GIVEN DATA:
Lemma proper_spool f : forallb proper (map_to_list f) = true → spool_ok queue_dir f.
Proof.
  intros H. rewrite forallb_forall in H.
  assert (∀ name n, f !! (queue_dir ++ [name]) = Some n → proper (queue_dir ++ [name], n) = true) as Hp.
  { intros name n Hn. by apply H, list_elem_of_In, elem_of_map_to_list. }
  split.
  - intros name n Hn. apply Hp in Hn. cbn [proper queue_dir app] in Hn. rewrite decide_True in Hn by done.
    apply andb_true_iff in Hn as [Hn _]. by apply bool_decide_eq_true in Hn.
  - intros id j e Hn Hu. apply file_in_Some, Hp in Hn. cbn [proper queue_dir app] in Hn. rewrite decide_True, Hu in Hn by done.
    apply andb_true_iff in Hn as [_ Hn]. apply bool_decide_eq_true in Hn. by apply app_inv_tail in Hn.
Qed.

Lemma queue_dir_plain : Forall plain queue_dir.
Proof. by apply (bool_decide_unpack _). Qed.

Lemma queue_world_good stop : good queue_dir (Queue false false stop Listing queue_world).
Proof.
  destruct out_queued as [_ Hh]. split; cbn; [done | | done | done]. apply proper_spool. vm_compute. reflexivity.
Qed.

Abbreviation out_played := (played queue_dir plain_server busy_network as_is).
Abbreviation out_plays := (plays queue_dir plain_server busy_network as_is).

Lemma wakeup_not_lost_witness :
  ∃ m net range, waits queue_dir out_entry out_body (out_played (newQueue queue_world) m) ∧
    q_world (out_played (newQueue queue_world) (S m)) =
      (attempt queue_dir net range plain_server out_entry (q_world (out_played (newQueue queue_world) m))).2.
Proof.
  destruct (wakeup_not_lost queue_dir queue_apart queue_dir_plain plain_server (respects queue_dir) (λ _ _ H, H)
    (out_played (newQueue queue_world)) (out_plays (newQueue queue_world)) (played_run _ _ _ _ _) (played_fair _ _ _ _ _)
    (queue_world_good false) (λ n, played_stop _ _ _ _ (newQueue queue_world) n eq_refl) out_entry out_body 0) as (m & net & range & _ & Hw & _ & Hq).
  - apply out_queued.
  - unfold due. by vm_compute.
  - right; right. reflexivity.
  - exists m, net, range. split; [exact Hw | exact Hq].
Defined.

Lemma queue_never_stuck_witness :
  ∃ m, unqueued queue_dir (w_fs (q_world (out_played (newQueue queue_world) m))) out_id.
Proof.
  destruct (queue_never_stuck queue_dir queue_apart queue_dir_plain plain_server (respects queue_dir) (λ _ _ H, H)
    (out_played (newQueue queue_world)) (out_plays (newQueue queue_world)) (played_run _ _ _ _ _) (played_fair _ _ _ _ _)
    (queue_world_good false) (λ n, played_stop _ _ _ _ (newQueue queue_world) n eq_refl) (played_ticks _ _ _ _ _)
    (λ t, played_time _ _ _ _ queue_apart queue_dir_plain _ t (queue_world_good false)) out_entry out_body 0) as (m & _ & Hu).
  - apply out_queued.
  - unfold out_entry. cbn [Attempts]. lia.
  - exists m. exact Hu.
Defined.

Lemma shutdown_ends_witness :
  let q := Queue true false true Listing queue_world in ∃ m, ∀ k, (m ≤ k)%nat → q_phase (out_played q k) = Finished.
Proof.
  intros q. destruct (shutdown_ends queue_dir plain_server (respects queue_dir) (out_played q) (out_plays q)
    (played_run _ _ _ _ _) (played_fair _ _ _ _ _) 0 eq_refl (played_fair_stop _ _ _ _ _)) as (_ & m & _ & H).
  exists m. intros k Hk. apply H, Hk.
Defined.

Lemma flush_correct_witness :
  ∃ p, flushed queue_dir plain_server (λ _, false) (λ _, busy_network) (λ _, as_is) out_entry out_body (w_now queue_world) 0 p
    (flush queue_dir (λ _, false) (λ _, busy_network) (λ _, as_is) plain_server queue_world).2.
Proof.
  destruct out_queued as [Hq Hh], (queue_world_good false) as [_ Hs _ _].
  destruct (flush_correct queue_dir queue_apart queue_dir_plain plain_server (λ _, false) (λ _, busy_network) (λ _, as_is)
    out_entry out_body queue_world Hh Hs Hq) as (p & _ & Hf); [unfold out_entry; cbn [Attempts]; lia |].
  exists p. exact Hf.
Defined.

EXERCISE DIRECTIONS:
Transcribe all of the material exactly. Omit nothing.

ANSWER BOX:
Lemma proper_spool f : forallb proper (map_to_list f) = true → spool_ok queue_dir f.
Proof.
  intros H. rewrite forallb_forall in H.
  assert (∀ name n, f !! (queue_dir ++ [name]) = Some n → proper (queue_dir ++ [name], n) = true) as Hp.
  { intros name n Hn. by apply H, list_elem_of_In, elem_of_map_to_list. }
  split.
  - intros name n Hn. apply Hp in Hn. cbn [proper queue_dir app] in Hn. rewrite decide_True in Hn by done.
    apply andb_true_iff in Hn as [Hn _]. by apply bool_decide_eq_true in Hn.
  - intros id j e Hn Hu. apply file_in_Some, Hp in Hn. cbn [proper queue_dir app] in Hn. rewrite decide_True, Hu in Hn by done.
    apply andb_true_iff in Hn as [_ Hn]. apply bool_decide_eq_true in Hn. by apply app_inv_tail in Hn.
Qed.

Lemma queue_dir_plain : Forall plain queue_dir.
Proof. by apply (bool_decide_unpack _). Qed.

Lemma queue_world_good stop : good queue_dir (Queue false false stop Listing queue_world).
Proof.
  destruct out_queued as [_ Hh]. split; cbn; [done | | done | done]. apply proper_spool. vm_compute. reflexivity.
Qed.

Abbreviation out_played := (played queue_dir plain_server busy_network as_is).
Abbreviation out_plays := (plays queue_dir plain_server busy_network as_is).

Lemma wakeup_not_lost_witness :
  ∃ m net range, waits queue_dir out_entry out_body (out_played (newQueue queue_world) m) ∧
    q_world (out_played (newQueue queue_world) (S m)) =
      (attempt queue_dir net range plain_server out_entry (q_world (out_played (newQueue queue_world) m))).2.
Proof.
  destruct (wakeup_not_lost queue_dir queue_apart queue_dir_plain plain_server (respects queue_dir) (λ _ _ H, H)
    (out_played (newQueue queue_world)) (out_plays (newQueue queue_world)) (played_run _ _ _ _ _) (played_fair _ _ _ _ _)
    (queue_world_good false) (λ n, played_stop _ _ _ _ (newQueue queue_world) n eq_refl) out_entry out_body 0) as (m & net & range & _ & Hw & _ & Hq).
  - apply out_queued.
  - unfold due. by vm_compute.
  - right; right. reflexivity.
  - exists m, net, range. split; [exact Hw | exact Hq].
Defined.

Lemma queue_never_stuck_witness :
  ∃ m, unqueued queue_dir (w_fs (q_world (out_played (newQueue queue_world) m))) out_id.
Proof.
  destruct (queue_never_stuck queue_dir queue_apart queue_dir_plain plain_server (respects queue_dir) (λ _ _ H, H)
    (out_played (newQueue queue_world)) (out_plays (newQueue queue_world)) (played_run _ _ _ _ _) (played_fair _ _ _ _ _)
    (queue_world_good false) (λ n, played_stop _ _ _ _ (newQueue queue_world) n eq_refl) (played_ticks _ _ _ _ _)
    (λ t, played_time _ _ _ _ queue_apart queue_dir_plain _ t (queue_world_good false)) out_entry out_body 0) as (m & _ & Hu).
  - apply out_queued.
  - unfold out_entry. cbn [Attempts]. lia.
  - exists m. exact Hu.
Defined.

Lemma shutdown_ends_witness :
  let q := Queue true false true Listing queue_world in ∃ m, ∀ k, (m ≤ k)%nat → q_phase (out_played q k) = Finished.
Proof.
  intros q. destruct (shutdown_ends queue_dir plain_server (respects queue_dir) (out_played q) (out_plays q)
    (played_run _ _ _ _ _) (played_fair _ _ _ _ _) 0 eq_refl (played_fair_stop _ _ _ _ _)) as (_ & m & _ & H).
  exists m. intros k Hk. apply H, Hk.
Defined.

Lemma flush_correct_witness :
  ∃ p, flushed queue_dir plain_server (λ _, false) (λ _, busy_network) (λ _, as_is) out_entry out_body (w_now queue_world) 0 p
    (flush queue_dir (λ _, false) (λ _, busy_network) (λ _, as_is) plain_server queue_world).2.
Proof.
  destruct out_queued as [Hq Hh], (queue_world_good false) as [_ Hs _ _].
  destruct (flush_correct queue_dir queue_apart queue_dir_plain plain_server (λ _, false) (λ _, busy_network) (λ _, as_is)
    out_entry out_body queue_world Hh Hs Hq) as (p & _ & Hf); [unfold out_entry; cbn [Attempts]; lia |].
  exists p. exact Hf.
Defined.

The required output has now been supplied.